(** * Astro-Engine: the astronomical core of [ephemeris.js] and [birthChart.js]

    A shallow embedding of the time conversion, position calculation,
    house-cusp derivation, house placement and aspect detection of the
    engine, followed by the properties its specification states about them.

    Number model.  JavaScript numbers are IEEE-754 doubles; here they are
    idealised as exact rationals ([Q]), so every arithmetic operator of the
    source is the exact operator and no rounding takes place.  Equality of
    numbers is therefore [Qeq] ([==]).  The transcendental functions of the
    JavaScript [Math] object are an interface ([JSMath]) over which the
    position and house calculators are parameterised; a rational reference
    instance ([approxMath]) lets the model run on concrete inputs.

    Where rounding decides a property (the range of [normalizeAngle], the
    order of Julian Days, the zodiac round trip) the functions concerned
    are embedded a second time with every operator followed by its
    rounding ([Rounded]), over an interface for the rounding whose
    instance [binary64] rounds to the nearest double. *)

From Stdlib Require Import ZArith QArith Qround Qabs Lia Lqa List String Bool
  Morphisms.
From Stdlib Require Import DecimalString Ascii.
Import ListNotations.

Local Open Scope Q_scope.

(* ================================================================== *)
(** * JavaScript arithmetic on idealised numbers *)
(* ================================================================== *)

Module JS.
(** * Jobly backend: the SQL clause builders and the Job repository

    A shallow embedding of [helpers/sql.js] ([sqlForPartialUpdate],
    [sqlForFilter]) and of [models/jobModel.js] ([Job.create], [Job.findAll],
    [Job.get], [Job.update]), together with the JavaScript primitives these
    functions rely on (truthiness, unary plus, [String.prototype.trim],
    template literals, [Object.keys]).

    Conventions of the embedding:
    - a JavaScript string is a [string] of ASCII characters;
    - a JavaScript number is a binary64 value: [NaN], an infinity, or a
      finite value held as the decimal fraction it is equal to; text is
      converted to the nearest value, ties to even, and [-0] is not told
      apart from [0];
    - an object is an ordinary one, with [Object.prototype] as its
      prototype, held as an association list in [Object.keys] order (for
      the keys used here, none of which is an array index, that is
      insertion order); the one property read made with a key the caller
      chooses, [jsToSql[colName]], also finds what [Object.prototype]
      provides;
    - a function that can throw returns a [result]. *)

From Stdlib Require Import ZArith List String Ascii Bool Lia.
From Stdlib Require Import Decimal DecimalString DecimalNat.
Import ListNotations.
Open Scope string_scope.
Set Warnings "-register-all".

(** ** Errors and results *)

(** [BadRequestError] and [NotFoundError] are the classes of
    [expressError.js]; [TypeError] is the runtime's own; [StoreError] stands
    for whatever [db.query] rejects with (it carries the SQLSTATE code). *)
Inductive error : Type :=
| BadRequestError (message : string)
| NotFoundError (message : string)
| TypeError (message : string)
| StoreError (code message : string).

Inductive result (A : Type) : Type :=
| Ok (a : A)
| Err (e : error).
Arguments Ok {A} a.
Arguments Err {A} e.

Definition bind {A B : Type} (r : result A) (k : A -> result B) : result B :=
  match r with
  | Ok a => k a
  | Err e => Err e
  end.

Notation "x <- r ;; k" := (bind r (fun x => k))
  (at level 61, r at next level, right associativity).
Notation "' p <- r ;; k" := (bind r (fun p => k))
  (at level 61, p pattern, r at next level, right associativity).

(** ** JavaScript values *)

Module JS.

(** A number is a binary64 value.  [Fin m d] is read as the decimal
    literal [m / 10^d] is read in a program: it stands for the binary64
    value nearest to that fraction, ties to even ([round64] below).  The
    conversions return a finite number in exact form, in which [m / 10^d]
    is the value itself and [d = 0] or [m] is not divisible by ten. *)
Inductive jsnum : Type :=
| NaN
| Inf (negative : bool)
| Fin (m : Z) (d : nat).

Inductive jsval : Type :=
| JUndefined
| JNull
| JBool (b : bool)
| JNum (n : jsnum)
| JStr (s : string)
| JArr (elements : list jsval)
| JObj (properties : list (string * jsval)).

Definition obj : Type := list (string * jsval).
(** * eztimer: a shallow embedding of [eztimer::time] and its properties

    The development follows [include/eztimer/eztimer.hpp].  Durations are
    [std::chrono::duration<double>]: IEEE-754 binary64 values, modelled with
    the executable specification of floating-point arithmetic of the
    standard library ([spec_float], precision 53, maximal exponent 1024).
    The candidates, the validation callback and the steady clock are effects
    on an external world; every such effect is also written to an event log
    so that statements such as "the candidate is not invoked" can be made. *)

From Stdlib Require Import ZArith Bool Lia.
From Stdlib Require Import Floats.SpecFloat.
From stdpp Require Import base list.

Local Open Scope Z_scope.

(* ===================================================================== *)
(** * Part I: definitions                                                 *)
(* ===================================================================== *)

(** ** binary64 arithmetic, as used through [std::chrono::duration<double>] *)

Module F64.
Definition prec : Z := 53.
Definition emax : Z := 1024.

Definition zero : spec_float := S754_zero false.
Definition add : spec_float -> spec_float -> spec_float := SFadd prec emax.
Definition sub : spec_float -> spec_float -> spec_float := SFsub prec emax.
Definition mul : spec_float -> spec_float -> spec_float := SFmul prec emax.
Definition div : spec_float -> spec_float -> spec_float := SFdiv prec emax.
Definition ltb : spec_float -> spec_float -> bool := SFltb.
Definition sqrt : spec_float -> spec_float := SFsqrt prec emax.

(** Conversion of an integer to [double] (round to nearest, ties to even). *)
Definition of_Z (z : Z) : spec_float := binary_normalize prec emax z 0 false.

(** [std::isfinite]. *)
Definition is_finite (x : spec_float) : bool :=
  match x with
  | S754_zero _ | S754_finite _ _ _ => true
  | S754_infinity _ | S754_nan => false
  end.

End F64.

(** A duration in seconds, [std::chrono::duration<double>]. *)
Abbreviation duration := spec_float (only parsing).

(** [operator>=] on durations is specified (and implemented) as [!(lhs < rhs)]. *)
Definition duration_ge (a b : duration) : bool := negb (F64.ltb a b).

(** ** Machine integers *)

Definition INT_MAX : Z := 2147483647.
Definition INT_MIN : Z := -2147483648.
Definition SIZE_MODULUS : Z := 2 ^ 64.

Definition in_int (z : Z) : bool := (INT_MIN <=? z) && (z <=? INT_MAX).

(** Signed addition on [int]: overflow has no defined result. *)
Definition int_add (a b : Z) : option Z :=
  if in_int (a + b) then Some (a + b) else None.

(** Unsigned subtraction on [std::size_t] wraps around. *)
Definition size_sub (a b : Z) : Z := (a - b) mod SIZE_MODULUS.

(** The conversion [std::size_t] to [double] done by [duration::operator/=]. *)
Definition size_to_double (n : Z) : duration := F64.of_Z n.

(** ** The data model: [struct Options] and [struct Timings] *)

Record Options := mkOptions {
  iterations : Z;
  burn_in : Z;
  seed : Z;
  max_time_per_function : option duration;
  max_time_total : option duration
}.

Definition default_options : Options :=
  {| iterations := 10; burn_in := 1; seed := 123456;
     max_time_per_function := None; max_time_total := None |}.

Record Timings := mkTimings {
  times : list duration;
  mean : duration;
  sd : duration
}.

(** A default-constructed [Timings]. *)
Definition empty_timings : Timings :=
  {| times := []; mean := F64.zero; sd := F64.zero |}.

========

▸ **EXERCISE REQUIREMENTS**
Would you retype exactly the lines above, from the line with "Definition in_int (z" to the line with "Definition empty_timings : Timings", with both end lines kept and nothing more?

▸ **REPLY TO THE EXERCISE**
Definition in_int (z : Z) : bool := (INT_MIN <=? z) && (z <=? INT_MAX).

(** Signed addition on [int]: overflow has no defined result. *)
Definition int_add (a b : Z) : option Z :=
  if in_int (a + b) then Some (a + b) else None.

(** Unsigned subtraction on [std::size_t] wraps around. *)
Definition size_sub (a b : Z) : Z := (a - b) mod SIZE_MODULUS.

(** The conversion [std::size_t] to [double] done by [duration::operator/=]. *)
Definition size_to_double (n : Z) : duration := F64.of_Z n.

(** ** The data model: [struct Options] and [struct Timings] *)

Record Options := mkOptions {
  iterations : Z;
  burn_in : Z;
  seed : Z;
  max_time_per_function : option duration;
  max_time_total : option duration
}.

Definition default_options : Options :=
  {| iterations := 10; burn_in := 1; seed := 123456;
     max_time_per_function := None; max_time_total := None |}.

Record Timings := mkTimings {
  times : list duration;
  mean : duration;
  sd : duration
}.

(** A default-constructed [Timings]. *)
Definition empty_timings : Timings :=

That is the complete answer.